(** C4.  In the buffer built from a byte sequence, for every frame index
    [i] below the frame count [floor (L / (2 * C))] and channel [ch < C],
    frame [i] of channel [ch] holds the conversion of the interleaved sample
    [i * C + ch]: when that index is inside the 16-bit view, the 16-bit
    signed value divided by 32768.0, exactly, which lies in [-1.0, 1.0];
    when it is past the end, 0.0, without an error. *)
Theorem builder_samples (T : Type) (bs : list byte) (ctx : AudioContext T)
    (rate : T) (numChannels : Z) (buffer : AudioBuffer T) (i ch : nat) :
  (1 <= numChannels)%Z ->
  allocates ctx numChannels rate ->
  decodeAudioData (new_Uint8Array bs) ctx rate numChannels = Ok buffer ->
  (Z.of_nat i < Z.of_nat (List.length bs) / (2 * numChannels))%Z ->
  (Z.of_nat ch < numChannels)%Z ->
  let dataInt16 := int16_view bs in
  let sampleIndex := (i * Z.to_nat numChannels + ch)%nat in
  let x := List.nth i (List.nth ch (channels buffer) []) PrimFloat.zero in
  x = convertSample dataInt16 sampleIndex /\
  ((sampleIndex < List.length dataInt16)%nat ->
     sample_exact (List.nth sampleIndex dataInt16 0%Z) x = true) /\
  ((List.length dataInt16 <= sampleIndex)%nat -> x = PrimFloat.zero).
Proof.
  intros HC Halloc Hbuf Hi Hch dataInt16 sampleIndex x.
  destruct (@decodeAudioData_returns T bs ctx rate numChannels HC Halloc) as [d Hd].
  rewrite Hd in Hbuf. unfold frames_of in Hbuf. clear Hd.
  set (numFrames := (Z.of_nat (List.length bs) / (2 * numChannels))%Z) in *.
  clearbody numFrames.
  destruct (numFrames =? 0)%Z eqn:E; [apply Z.eqb_eq in E; lia|].
  injection Hbuf as <-.
  assert (Hx : x = convertSample dataInt16 sampleIndex).
  { unfold x. cbn [channels]. apply nth_pcm_samples; lia. }
  split; [exact Hx|]. rewrite Hx. split.
  - intros Hin. rewrite (convertSample_in_bounds _ Hin).
    apply (@all_from_spec (fun v => sample_exact v (convertSample [v] 0)) _ _
             (List.nth sampleIndex dataInt16 0%Z) samples_exact_checked).
    assert (Hr : Forall (fun v => -32768 <= v < 32768)%Z dataInt16)
      by apply int16_elements_range.
    rewrite Forall_forall in Hr.
    specialize (Hr _ (nth_In dataInt16 0%Z Hin)). lia.
  - apply convertSample_out_of_bounds.
Qed.

Lemma builder_samples_witness :
  let buffer :=
    {| sampleRate := 48000%Q; duration := (inject_Z 1 / 48000)%Q; length := 1;
       channels := [[(-1)%float]; [0.999969482421875%float]] |} in
  let dataInt16 := int16_view [x00; x80; xff; x7f; x01] in
  let x := List.nth 0 (List.nth 1 (channels buffer) []) PrimFloat.zero in
  x = convertSample dataInt16 1 /\
  ((1 < List.length dataInt16)%nat ->
     sample_exact (List.nth 1 dataInt16 0%Z) x = true) /\
  ((List.length dataInt16 <= 1)%nat -> x = PrimFloat.zero).
Proof.
  apply (@builder_samples Q [x00; x80; xff; x7f; x01] exampleContext 48000%Q 2
           _ 0%nat 1%nat).
  - lia.
  - apply exampleContext_allocates. lia.
  - vm_compute. reflexivity.
  - vm_compute. reflexivity.
  - lia.
Defined.

(** C6, as the code has it.  For every byte sequence in an array of its
    own, whatever its length, and for every sample rate and channel count
    [C >= 1] for which the context allocates buffers, [decodeAudioData]
    completes without raising and returns a usable buffer; the bytes after
    the last whole frame are dropped: the buffer is the one built from the
    whole frames alone.  Outside these conditions it raises: it catches
    neither an exception of [createBuffer] nor the [RangeError] of a view
    at an odd offset. *)
Theorem builder_never_raises (T : Type) (bs : list byte) (ctx : AudioContext T)
    (rate : T) (numChannels : Z) :
  (1 <= numChannels)%Z ->
  allocates ctx numChannels rate ->
  let numFrames := (Z.of_nat (List.length bs) / (2 * numChannels))%Z in
  let wholeFrames := firstn (Z.to_nat (2 * numChannels * numFrames)) bs in
  exists buffer : AudioBuffer T,
    decodeAudioData (new_Uint8Array bs) ctx rate numChannels = Ok buffer /\
    usable buffer (Z.to_nat numChannels) rate /\
    decodeAudioData (new_Uint8Array wholeFrames) ctx rate numChannels
    = Ok buffer.
Proof.
  intros HC Halloc numFrames wholeFrames.
  set (L := Z.of_nat (List.length bs)).
  assert (Hq : (0 <= numFrames)%Z) by (apply Z.div_pos; lia).
  assert (Hfit : (2 * numChannels * numFrames <= L)%Z)
    by (apply Z.mul_div_le; lia).
  assert (Hwl : Z.of_nat (List.length wholeFrames)
                = (2 * numChannels * numFrames)%Z).
  { assert (0 <= 2 * numChannels * numFrames)%Z
      by (apply Z.mul_nonneg_nonneg; lia).
    unfold wholeFrames. rewrite length_firstn. unfold L in Hfit. lia. }
  assert (Hwq : (Z.of_nat (List.length wholeFrames) / (2 * numChannels)
                 = numFrames)%Z).
  { rewrite Hwl. replace (2 * numChannels * numFrames)%Z
      with (numFrames * (2 * numChannels))%Z by lia.
    apply Z.div_mul. lia. }
  set (n := if (numFrames =? 0)%Z then 1%Z else numFrames).
  assert (Hn : (1 <= n)%Z).
  { unfold n. destruct (numFrames =? 0)%Z eqn:E; [lia|].
    apply Z.eqb_neq in E. lia. }
  destruct (Halloc n Hn) as [d Hd].
  set (b0 := {| sampleRate := rate; duration := d; length := Z.to_nat n;
                channels := silence (Z.to_nat numChannels) (Z.to_nat n) |})
    in Hd.
  pose proof (@decodeAudioData_aligned T (new_Uint8Array bs) ctx rate
                numChannels b0 eq_refl HC Hd eq_refl) as H1.
  pose proof (@decodeAudioData_aligned T (new_Uint8Array wholeFrames) ctx rate
                numChannels b0 eq_refl HC) as H2.
  cbn [elems new_Uint8Array] in H1, H2. unfold frames_of in H1, H2.
  rewrite Hwq in H2.
  change (Z.of_nat (List.length bs) / (2 * numChannels))%Z with numFrames in H1.
  fold n in H2.
  specialize (H2 Hd eq_refl).
  eexists. split; [exact H1|]. split.
  - unfold usable, with_channels, numberOfChannels, b0.
    destruct (numFrames =? 0)%Z eqn:E; cbn [sampleRate channels length].
    + destruct (silence_shape (Z.to_nat numChannels) (Z.to_nat n)) as [S1 S2].
      repeat split; auto; lia.
    + destruct (pcm_samples_shape (int16_view bs) (Z.to_nat numChannels)
                  (Z.to_nat numFrames)) as [S1 S2].
      apply Z.eqb_neq in E.
      assert (Hnq : n = numFrames)
        by (unfold n; destruct (numFrames =? 0)%Z eqn:E'; [|reflexivity];
            apply Z.eqb_eq in E'; contradiction).
      rewrite Hnq. repeat split; auto; lia.
  - rewrite H2. f_equal.
    destruct (numFrames =? 0)%Z eqn:E; [reflexivity|].
    f_equal. apply pcm_samples_ext. intros idx Hidx.
    assert (Hk : (Z.to_nat numFrames * Z.to_nat numChannels
                  <= Z.to_nat (L / 2))%nat).
    { assert ((numChannels * numFrames <= L / 2)%Z)
        by (apply Z.div_le_lower_bound; lia).
      pose proof (Z.div_pos L 2 ltac:(lia) ltac:(lia)).
      apply Nat2Z.inj_le. rewrite Nat2Z.inj_mul, !Z2Nat.id; lia. }
    assert (HL2 : (2 * Z.to_nat (L / 2) <= List.length bs)%nat).
    { pose proof (Z.mul_div_le L 2 ltac:(lia)).
      pose proof (Z.div_pos L 2 ltac:(lia) ltac:(lia)). lia. }
    set (k := (Z.to_nat numFrames * Z.to_nat numChannels)%nat) in *.
    assert (Hview : int16_view wholeFrames = firstn k (int16_view bs)).
    { unfold int16_view at 1. rewrite Hwl.
      replace (2 * numChannels * numFrames / 2)%Z
        with (numChannels * numFrames)%Z
        by (replace (2 * numChannels * numFrames)%Z
              with (numChannels * numFrames * 2)%Z by lia;
            now rewrite Z.div_mul).
      replace (Z.to_nat (numChannels * numFrames)) with k
        by (unfold k; rewrite Z2Nat.inj_mul; lia).
      unfold wholeFrames.
      replace (Z.to_nat (2 * numChannels * numFrames)) with (2 * k)%nat
        by (unfold k; rewrite !Z2Nat.inj_mul; lia).
      apply int16_elements_firstn; assumption. }
    rewrite Hview. unfold convertSample.
    rewrite length_firstn, int16_view_length. fold L.
    rewrite Nat.min_l by exact Hk.
    replace (idx <? k)%nat with true by (symmetry; apply Nat.ltb_lt; exact Hidx).
    replace (idx <? Z.to_nat (L / 2))%nat with true
      by (symmetry; apply Nat.ltb_lt; lia).
    rewrite nth_firstn.
    replace (idx <? k)%nat with true by (symmetry; apply Nat.ltb_lt; exact Hidx).
    reflexivity.
Qed.
(** C4 as stated fails: with equal sums the manufacturer met first is not
    the first bar (the groups are formed in name order before the sort). *)
Lemma top_10_nao_desempata_por_primeira_aparicao :
  ~ desempate_por_primeira_aparicao df_empate (df_top_10_fabricantes df_empate).
Proof.
  intros H.
  specialize (H 0%nat 1%nat ("A", 10) ("B", 10) ltac:(lia) eq_refl eq_refl eq_refl).
  change (1 < 0)%nat in H. lia.
Qed.
(* ===== verification/_CoqProject ===== *)
-Q . S2P
Prelude.v
Crc32.v
BootTypes.v
MemMap.v
BootInfoCheck.v
BootHeap.v
Kaslr.v
BootCfg.v
BootMenu.v
BlockDev.v
BootFat.v
BootFatRead.v
BootFatDir.v
BootFatLoad.v
Gpt.v
MkImageGpt.v
Kva.v
IntrusiveList.v
Buddy.v
PmmMap.v
EarlyAlloc.v
Pmm.v
PmmClient.v
PmmRange.v
Elf.v
BootPaging.v
Lockdep.v
LockdepRun.v
Inflate.v
Deflate.v
SlabCore.v
Slab.v
SlabInv.v
SlabClient.v
SlabCaches.v
SlabRun.v
SlabPmm.v
(* ===== verification/Prelude.v ===== *)
(** * bongOS: boot path, memory management, lock validation and compression

    bongOS is a 64-bit operating system for x86.  A boot loader (UEFI or BIOS,
    sharing boot/common) finds the boot partition, reads boot.cfg, shows a menu,
    loads the kernel image, builds its page tables and jumps to it with a BootInfo
    page.  The kernel checks that page, scans the memory map, builds its physical
    and virtual allocators and runs with a lock validator in debug builds.  Host
    tools build the disk image.  This library models the parts of that path whose
    behaviour is decided by the C code itself, and proves what makes them correct.

    ** How the parts meet

    - The image tool ([MkImageGpt]) writes a GPT that the loader ([Gpt], over the
      block device contract of [BlockDev]) reads back; both use [Crc32].  From the
      partition found the loader reads files of a FAT32 volume ([BootFat]).
    - The loader turns the firmware's memory map into a normalized one ([MemMap]),
      allocates below 4 GiB ([BootHeap]), chooses the kernel's slide ([Kaslr]), parses
      and loads the image ([Elf]) and maps it ([BootPaging]).  [BootCfg] and [BootMenu]
      choose what to boot.
    - The kernel accepts the BootInfo page only after [BootInfoCheck]; what the loader
      produces passes that check ([loader_map_accepted], [bootKaslrPickSlide_accepted]).
    - The kernel scans the map ([PmmMap]), takes its first pages from a bump allocator
      ([EarlyAlloc]), and runs the physical memory manager ([Pmm]) over the buddy core
      ([Buddy]); [PmmClient] states what the manager promises its clients, [PmmRange]
      how memory enters it.  Kernel address space is reserved by [Kva].
    - kmalloc and the object caches ([Slab], over the layouts and free lists of
      [SlabCore]) take their pages through an interface, the classes [PageAllocator] and
      [PageAllocatorLaws]; [SlabInv], [SlabClient], [SlabCaches] and [SlabRun] prove
      what they promise against that interface, and [SlabPmm] discharges it with [Pmm]
      and composes the two.
    - Spinlocks call the validator's hooks ([LockdepRun]), which drive its core ([Lockdep]).
    - The compression library reads ([Inflate]) what it writes ([Deflate]).

    ** Files, and the code they model

    - [Prelude]: machine words, byte buffers, arrays, bit counting, tactics and hints.
    - [Crc32]: the three CRC-32 routines (boot/common/bootcrc32.c, libs/compress/crc32.c,
      tools/mkimage/crc32.c).
    - [BootTypes]: BootInfo records, status codes, alignment and copy helpers
      (boot/common/include/bootinfo.h, boot-status.h, bootmem.c, kernel uapi/status.h).
    - [MemMap]: boot/common/memmap.c.  [BootInfoCheck]: kernel/core/bootinfo.c.
    - [BootHeap]: boot/common/bootheap.c.  [Kaslr]: boot/common/bootkaslr.c.
    - [BootCfg]: boot/common/bootcfg.c.  [BootMenu]: bootmenu.c and bootkey.c.
    - [BlockDev], [Gpt]: boot/common/include/bootblk.h, boot/common/bootgpt.c.
      [MkImageGpt]: tools/mkimage/gpt.c.
    - [BootFat]: boot/common/bootfat.c, with the soundness of a mounted volume.
      [BootFatRead]: reading cluster chains; [BootFatDir]: directories and long names;
      [BootFatLoad]: the three calls together, and a sample volume.
    - [Elf]: boot/common/elf.c.  [BootPaging]: boot/common/paging.c.
    - [IntrusiveList]: kernel/include/list.h.  [Kva]: kernel/mm/kva.c.
    - [Buddy]: kernel/mm/buddy.c.  [PmmMap]: kernel/mm/pmm-map.c.  [EarlyAlloc]:
      kernel/mm/early.c.  [Pmm], [PmmClient], [PmmRange]: kernel/mm/pmm.c.
    - [SlabCore]: kernel/mm/slab-core.c and slab-debug.c.  [Slab]: kernel/mm/slab.c.
      [SlabInv]: the invariant and the internal operations; [SlabClient]: objects;
      [SlabCaches]: caches, kmalloc's classes, slabInit; [SlabRun]: runs of clients;
      [SlabPmm]: the allocator over the manager of [Pmm].
    - [Lockdep]: kernel/sync/lockdep-core.c.  [LockdepRun]: kernel/sync/lockdep.c.
    - [Inflate]: libs/compress/inflate.c.  [Deflate]: libs/compress/deflate.c and zlib.c.

    Every definition that models code says so in a comment that names the file, the
    lines and the symbol.  State is passed explicitly; a C struct is a [Record], an
    enumeration an [Inductive]; a [w]-bit integer is a [Z] wrapped by [u8] to [u64] where
    the code can leave the range; an array is a list and an access outside it makes the
    operation fail ([None] or [Fault]), so a theorem that an operation returns says
    that it stays in bounds; physical memory is a function from addresses.

    ** What the theorems show

    - Round trips: written GPTs are read back, also from the backup; freeing what was
      allocated restores the free blocks; key sequences are decoded; compressed data is
      decompressed to what it was; a file stored under a long name is found by it; a slab allocator whose objects were freed gives
      every frame back to the physical memory manager.
    - Invariants over every run of operations: the physical allocator, the slab
      allocator, the address space allocator, the loader heap, the boot menu, the lock
      validator.
    - Exactness: each operation is characterized on every branch (memory map, map
      scan, BootInfo checks, early allocation, validation of a free, the range that a free of
      address space returns, page mapping with the size of every page, image loading, the
      verdict on an acquire, the dependency query, the answer of kmalloc to any size
      and of kfree to any pointer, the layout of a slab).
    - Refinement and equivalence: pointer lists refine sequences; the CRC routines
      agree; the streaming GPT scan finds what a reference finds; a file read in runs of clusters is
      the file read cluster by cluster; the loader's map passes the
      kernel's check.
    - Safety: no page and no object of a client is touched by another request; a BootInfo check
      reads only the memory it was given; no segment is both writable and executable;
      classes of locks that were acquired without a report have a common order;
      decompressing arbitrary bytes and loading a file from an arbitrary disk stay inside
      their buffers and end.
    - Bounds, termination, liveness and error behaviour where the code promises them.

    ** Fuel

    Loops are structural where they can be: over the elements left, or over a [nat]
    computed from the bound the code tests.  Where a loop has a fuel, it is the number of
    steps the data structure admits (the length of the text plus one for the lines of
    boot.cfg, the eleven orders of the buddy core, the pages of a range for the
    mapping loop, 64 bits of a word and 256 classes for the search of the validator, the
    bits left in the input for the blocks and symbols of a compressed stream, the
    bytes left for the compressor, the empty slabs of a cache and the objects a
    magazine wants for the loops that return and refill them, the clusters of a volume,
    which the code itself counts, for its chains, and 16 components of a path),
    running out is an error value, and the theorems show that it does not happen.

    ** Assumptions

    The block device behind [Gpt] and [BootFat] is a parameter with the contract of bootblk.h (for
    [BootFat] with sectors of at least 512 bytes and a multiple of 32), and the stack capture and section bounds of the lock validator are parameters.  The direct map
    and the array of caches lie where [MachineLaws] says; constructors and destructors
    of objects are parameters that write only to their object.  slab.c releases its
    lock around calls of the page allocator; other CPUs do nothing in these gaps here.
    A slab's pages carry their owner's mark in [st_owner], apart from the page records of
    [Pmm].  Everything else is defined from the source.

    ** Not modelled

    Code whose behaviour lies in firmware or hardware: the UEFI and BIOS loaders and
    their handoff, interrupts, traps, CPU, timer and device setup, framebuffer and serial
    output.  Logging, panics' text, formatting and the sanitizer runtime.  The atomics of
    the ticket locks: operations under a lock are single steps.  [pmmInit], which builds the page
    array from the scan through the early page tables.  Not modelled yet: the kernel's
    page tables and vmalloc, elf-reloc.c and boothandoff.c, the ACPI tables, time arithmetic, the symbol table, crypto, the
    graphics library and the host tools other than the GPT writer. *)

From stdpp Require Export base tactics list numbers gmap sorting.
From Stdlib Require Export ZArith Lia.

Open Scope Z_scope.

(** ** Machine integers

    A [w]-bit unsigned C integer is a [Z] in [[0, 2^w)]; every operation of the
    source that can leave that range is followed by an explicit wrap. *)

Definition u8 (x : Z) : Z := x mod 2 ^ 8.
Definition u16 (x : Z) : Z := x mod 2 ^ 16.
Definition u32 (x : Z) : Z := x mod 2 ^ 32.
Definition u64 (x : Z) : Z := x mod 2 ^ 64.

Definition is_u8 (x : Z) : Prop := 0 <= x < 2 ^ 8.
Definition is_u16 (x : Z) : Prop := 0 <= x < 2 ^ 16.
Definition is_u32 (x : Z) : Prop := 0 <= x < 2 ^ 32.
Definition is_u64 (x : Z) : Prop := 0 <= x < 2 ^ 64.

#[global] Instance is_u8_dec x : Decision (is_u8 x).
Proof. unfold is_u8. apply _. Defined.
#[global] Instance is_u16_dec x : Decision (is_u16 x).
Proof. unfold is_u16. apply _. Defined.
#[global] Instance is_u32_dec x : Decision (is_u32 x).
Proof. unfold is_u32. apply _. Defined.
#[global] Instance is_u64_dec x : Decision (is_u64 x).
Proof. unfold is_u64. apply _. Defined.

(** The [~] operator on a 64-bit and on a 32-bit operand. *)
Definition not64 (x : Z) : Z := 2 ^ 64 - 1 - x.
Definition not32 (x : Z) : Z := 2 ^ 32 - 1 - x.

Declare Scope bong_scope.
Delimit Scope bong_scope with bong.
Notation "x +! y" := (u64 (x + y)) (at level 50, left associativity) : bong_scope.
Notation "x -! y" := (u64 (x - y)) (at level 50, left associativity) : bong_scope.
Notation "x *! y" := (u64 (x * y)) (at level 40, left associativity) : bong_scope.
Notation "x <<! y" := (u64 (Z.shiftl x y)) (at level 60, no associativity) : bong_scope.
Notation "x >>! y" := (Z.shiftr x y) (at level 60, no associativity) : bong_scope.
Notation "x .& y" := (Z.land x y) (at level 61, left associativity) : bong_scope.
Notation "x .| y" := (Z.lor x y) (at level 62, left associativity) : bong_scope.
Notation "x .^ y" := (Z.lxor x y) (at level 62, left associativity) : bong_scope.
Open Scope bong_scope.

○ ○ ○ ○ ○

(EXERCISE OBJECTIVE)
The reply should hold only the lines from the beginning of the listing above through the line with "frame [i] of", each one written exactly as it appears.

(REPLY)
(** C4.  In the buffer built from a byte sequence, for every frame index
    [i] below the frame count [floor (L / (2 * C))] and channel [ch < C],
    frame [i] of channel [ch] holds the conversion of the interleaved sample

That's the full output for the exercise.